In one case, the defense expert was an experienced professional insurance adjuster who used a method supported by case law. The pro se plaintiff testified based on online Kelley Blue Book research, repair estimates and her own experience with the car. The defendant’s case law only supported the notion that the expert’s method was reasonable as a business policy, but not as to a particular car.
Common law showed the pro se plaintiff’s methods to be admissible and credible, and she won her case.
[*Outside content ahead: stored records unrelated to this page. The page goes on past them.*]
Lemma quiet_app a b : quiet a = true → quiet b = true → quiet (a +:+ b) = true.
Proof.
  induction a as [|c a IH]; [done|]. rewrite str_app_cons. cbn [quiet]. rewrite !andb_true_iff, !negb_true_iff.
  intros [[H1 H2] Ha] Hb. split_and!; [| |by apply IH].
  - apply not_true_is_false. rewrite <- str_app_cons. intros Hs%prefix_of_app. destruct Hs; congruence.
  - apply not_true_is_false. rewrite <- str_app_cons. intros Hs%starts_app. congruence.
Qed.

Lemma split_quiet a t :
  quiet a = true →
  RustStr.split_once (a +:+ t) open_ref =
  match RustStr.split_once t open_ref with Some (b, r) => Some (a +:+ b, r) | None => None end.
Proof.
  induction a as [|c a IH]; [intros _; rewrite str_app_nil_l; by destruct (RustStr.split_once t open_ref) as [[]|]|].
  cbn [quiet]. rewrite !andb_true_iff, !negb_true_iff. intros [[H1 H2] Ha].
  rewrite str_app_cons. cbn [RustStr.split_once].
  destruct (RustStr.strip_prefix (String c (a +:+ t)) open_ref) as [r|] eqn:Hp.
  { exfalso. apply strip_prefix_Some in Hp. rewrite <- str_app_cons in Hp.
    assert (starts_with (String c a +:+ t) open_ref = true) as Hs by (apply starts_with_iff; eauto).
    apply prefix_of_app in Hs as [|]; congruence. }
  rewrite IH by done. by destruct (RustStr.split_once t open_ref) as [[]|].
Qed.

(** A value without an opening brace. *)
Lemma no_brace_quiet s : contains s "{" = false → quiet s = true.
Proof.
  induction s as [|c s IH]; [done|]. rewrite contains_eq. rewrite orb_false_iff. intros [Hc Hs]. cbn [quiet].
  rewrite (IH Hs), andb_true_r. simpl in Hc |- *. rewrite andb_false_iff in Hc. destruct Hc as [Hc|]; [|by destruct s].
  apply (proj1 (bool_decide_eq_false _)) in Hc. rewrite !bool_decide_false by congruence. done.
Qed.

(** *** The loop replaces each reference once *)

Definition quiet_values (vault : option (string → option string)) (keys : list string) : Prop :=
  ∀ k v, k ∈ keys → lookup_secret vault k = Some v → quiet v = true.

Lemma after_shorter t before rest key after :
  RustStr.split_once t open_ref = Some (before, rest) → RustStr.split_once rest "}}" = Some (key, after) →
  String.length after < String.length t.
Proof.
  intros ->%split_once_Some ->%split_once_Some. rewrite !str_length_app. simpl. lia.
Qed.

Lemma fill_secrets_pieces vault n acc t fuel :
  String.length t < n → quiet acc = true → forallb (λ p, quiet p.1) (pieces n t).1 = true →
  quiet_values vault (map snd (pieces n t).1) → length (pieces n t).1 ≤ fuel →
  fill_secrets fuel vault (acc +:+ t) =
  Some (let? s := splice vault (pieces n t).1 (pieces n t).2 in Ok (acc +:+ s)).
Proof.
  revert acc t fuel. induction n as [|n IH]; intros acc t fuel Hn Ha Hq Hv Hf; [lia|].
  cbn [pieces] in Hq, Hv, Hf |- *.
  assert (∀ x, fill_secrets fuel vault x = match RustStr.split_once x open_ref with
    | None => Some (Ok x)
    | Some (before, rest) => match RustStr.split_once rest "}}" with
      | None => Some (Err unclosed)
      | Some (key, after) => match lookup_secret vault key with
        | None => Some (Err not_configured)
        | Some value => match fuel with O => None | S fuel => fill_secrets fuel vault (before +:+ value +:+ after) end
        end end end) as Heq by (by destruct fuel).
  rewrite Heq, split_quiet by done.
  destruct (RustStr.split_once t open_ref) as [[before rest]|] eqn:Ht; [|done].
  destruct (RustStr.split_once rest "}}") as [[key after]|] eqn:Hr; [|done].
  pose proof (after_shorter _ _ _ _ _ Ht Hr) as Hlen.
  specialize (IH (acc +:+ before +:+ default "" (lookup_secret vault key)) after (fuel - 1)).
  destruct (pieces n after) as [l last] eqn:Hp. cbn [fst snd map forallb length splice] in *.
  apply andb_true_iff in Hq as [Hb Hq]. destruct (lookup_secret vault key) as [v|] eqn:Hk; [|done].
  cbn [ok_or result_bind default] in *. destruct fuel as [|fuel]; [lia|]. replace (S fuel - 1) with fuel in IH by lia.
  simpl in IH. rewrite <- !str_app_assoc in IH. rewrite <- !str_app_assoc. rewrite IH.
  - destruct (splice vault l last); [|done]. cbn [result_bind]. by rewrite <- !str_app_assoc.
  - lia.
  - apply quiet_app; [done|]. apply quiet_app; [done|]. apply (Hv key); [by left|done].
  - done.
  - intros k v' Hk'. apply Hv. by right.
  - lia.
Qed.

Lemma fill_secrets_splice vault t fuel :
  separated t = true → quiet_values vault (extract_secret_refs t) → length (extract_secret_refs t) ≤ fuel →
  fill_secrets fuel vault t = Some (splice vault (pieces_of t).1 (pieces_of t).2).
Proof.
  rewrite extract_secret_refs_pieces, length_map. intros Hs Hv Hf.
  pose proof (fill_secrets_pieces vault (S (String.length t)) "" t fuel ltac:(lia) eq_refl Hs Hv Hf) as Hp.
  rewrite str_app_nil_l in Hp. rewrite Hp. fold (pieces_of t). by destruct (splice _ _ _).
Qed.

Lemma splice_agree v1 v2 l last :
  (∀ k, k ∈ map snd l → lookup_secret v1 k = lookup_secret v2 k) → splice v1 l last = splice v2 l last.
Proof.
  induction l as [|[b k] l IH]; intros Hk; [done|]. cbn [splice]. rewrite (Hk k) by (by left).
  rewrite IH; [done|]. intros k' Hk'. apply Hk. by right.
Qed.

(** ** What a tool depends on *)

Lemma elem_of_dedup x l : x ∈ dedup l ↔ x ∈ l.
Proof.
  induction l as [|a l IH]; [done|]. cbn [dedup]. destruct l as [|b l]; [done|].
  case_decide as Hab; [subst b|]; rewrite ?elem_of_cons, IH, ?elem_of_cons; naive_solver.
Qed.

Lemma elem_of_keys walk c t x k :
  t ∈ dyn_tools c → x ∈ templates_of walk t → k ∈ extract_secret_refs x → k ∈ extract_secret_keys walk c.
Proof.
  intros Ht Hx Hk. unfold extract_secret_keys. rewrite elem_of_dedup, elem_of_sort_by.
  apply list_elem_of_In, in_concat. exists (concat (map extract_secret_refs (templates_of walk t))). split.
  - apply (in_map (λ t, concat (map extract_secret_refs (templates_of walk t)))). by apply list_elem_of_In.
  - apply in_concat. exists (extract_secret_refs x). split; [apply in_map|]; by apply list_elem_of_In.
Qed.

Definition with_vault (v : option (result (string → option string) string)) (s : DynamicApiSkill) : DynamicApiSkill :=
  mkDynamicSkill (manifest s) (config s) v.

Section depends.
Context `{J : JsonText} {W : Type}.
Context (parse : string → result Url string) (ipv6_to_string : list Z → string).
Context (walk : ∀ A, gmap string A → list (string * A)).
Context (header_name header_value : string → result string string).
Context (build_client : result unit string) (exchange : HttpRequest → W → W * result HttpResponse string).
Context (next_request : HttpRequest → HttpResponse → option HttpRequest) (too_many : HttpRequest → string).
Context (fuel : nat).
Implicit Types vault f g : string → option string.

(** A template that can be filled with a vault and whose references are known. *)
Record fillable (f g : string → option string) (x : string) : Prop := {
  fl_separated : separated x = true;
  fl_fuel : length (extract_secret_refs x) ≤ fuel;
  fl_values : ∀ k, k ∈ extract_secret_refs x → f k = g k ∧ ∀ v, f k = Some v → quiet v = true;
}.

Lemma render_agree f g x params :
  fillable f g x →
  render walk fuel x params (Some f) = render walk fuel x params (Some g) ∧ is_Some (render walk fuel x params (Some f)).
Proof.
  intros [Hs Hf Hv]. unfold render, render_template.
  assert (quiet_values (Some f) (extract_secret_refs x)) as Hqf by (intros k v Hk; by apply Hv).
  assert (quiet_values (Some g) (extract_secret_refs x)) as Hqg.
  { intros k v Hk. simpl. destruct (Hv k Hk) as [<- ?]. auto. }
  rewrite (fill_secrets_splice _ _ _ Hs Hqf Hf), (fill_secrets_splice _ _ _ Hs Hqg Hf).
  rewrite (splice_agree (Some f) (Some g)).
  - destruct (splice _ _ _); simpl; eauto.
  - intros k. rewrite <- extract_secret_refs_pieces. intros Hk. simpl. by destruct (Hv k Hk).
Qed.

Lemma headers_agree f g l params acc :
  Forall (λ e, fillable f g e.2) l →
  render_headers walk header_name header_value fuel l params (Some f) acc =
  render_headers walk header_name header_value fuel l params (Some g) acc ∧
  is_Some (render_headers walk header_name header_value fuel l params (Some f) acc).
Proof.
  revert acc. induction l as [|[k v] l IH]; intros acc; [intros _; simpl; eauto|]. intros [Hv Hl]%Forall_cons.
  cbn [render_headers]. destruct (render_agree f g v params Hv) as [<- [r ->]].
  destruct r as [rendered|e]; [|simpl; eauto]. cbn [and_then].
  destruct (header_name k) as [n|]; [|simpl; eauto]. cbn [and_then map_err].
  destruct (header_value rendered) as [y|]; [|simpl; eauto]. cbn [and_then map_err]. by apply IH.
Qed.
Learned Treatises: Soon, Georgia law will permit the use of statements made in learned treatises to be read into evidence and used for the cross-examination of expert witnesses. Some other states already permit this use of learned treatises. An example might be to use a copy of a Chilton’s auto repair manual as a learned treatise to defeat the testimony of a plaintiff’s automotive expert on cross-examination. If your client has lifetime experience as a backyard auto mechanic, his testimony might carry substantial weight and credibility.
Statistics and Actuarial Science: A Georgia statute provides that the American Experience Mortality Tables shall be admissible as to life expectancy in a civil case, and common law says that in a death action the jury may apply those tables using any method of calculation it knows to be correct.
Perhaps your witness is a company officer with financial experience, your client’s CPA or your client himself. He might not be an actuary expert, but he still might be accepted as an expert in finance, or his lay opinion might be good enough, given a proper foundation. His Excel spreadsheet using the American Experience Mortality Tables might persuade a judge or jury.
Date and Time: Stern’s United States calendar and Stafford’s Office Calendar are admissible in Georgia as to dates and times between them without further proof.
Use of the Other Side’s Expert: So your opponent has an expert and you don’t? Just use intensive cross-examination to ask about chain of custody and other deadly issues. If you’re careful not to ask the open-ended question to which you don’t know the answer, your cross might turn the decision.
Much of the work has been done for you by statute, and experts aren’t always needed to make proof to the judge or jury. Subpoena records from the other side as needed, and take maximum advantage of your available witnesses’ knowledge and experience.
The lawyer with the best evidentiary skills can make a great case on a small budget.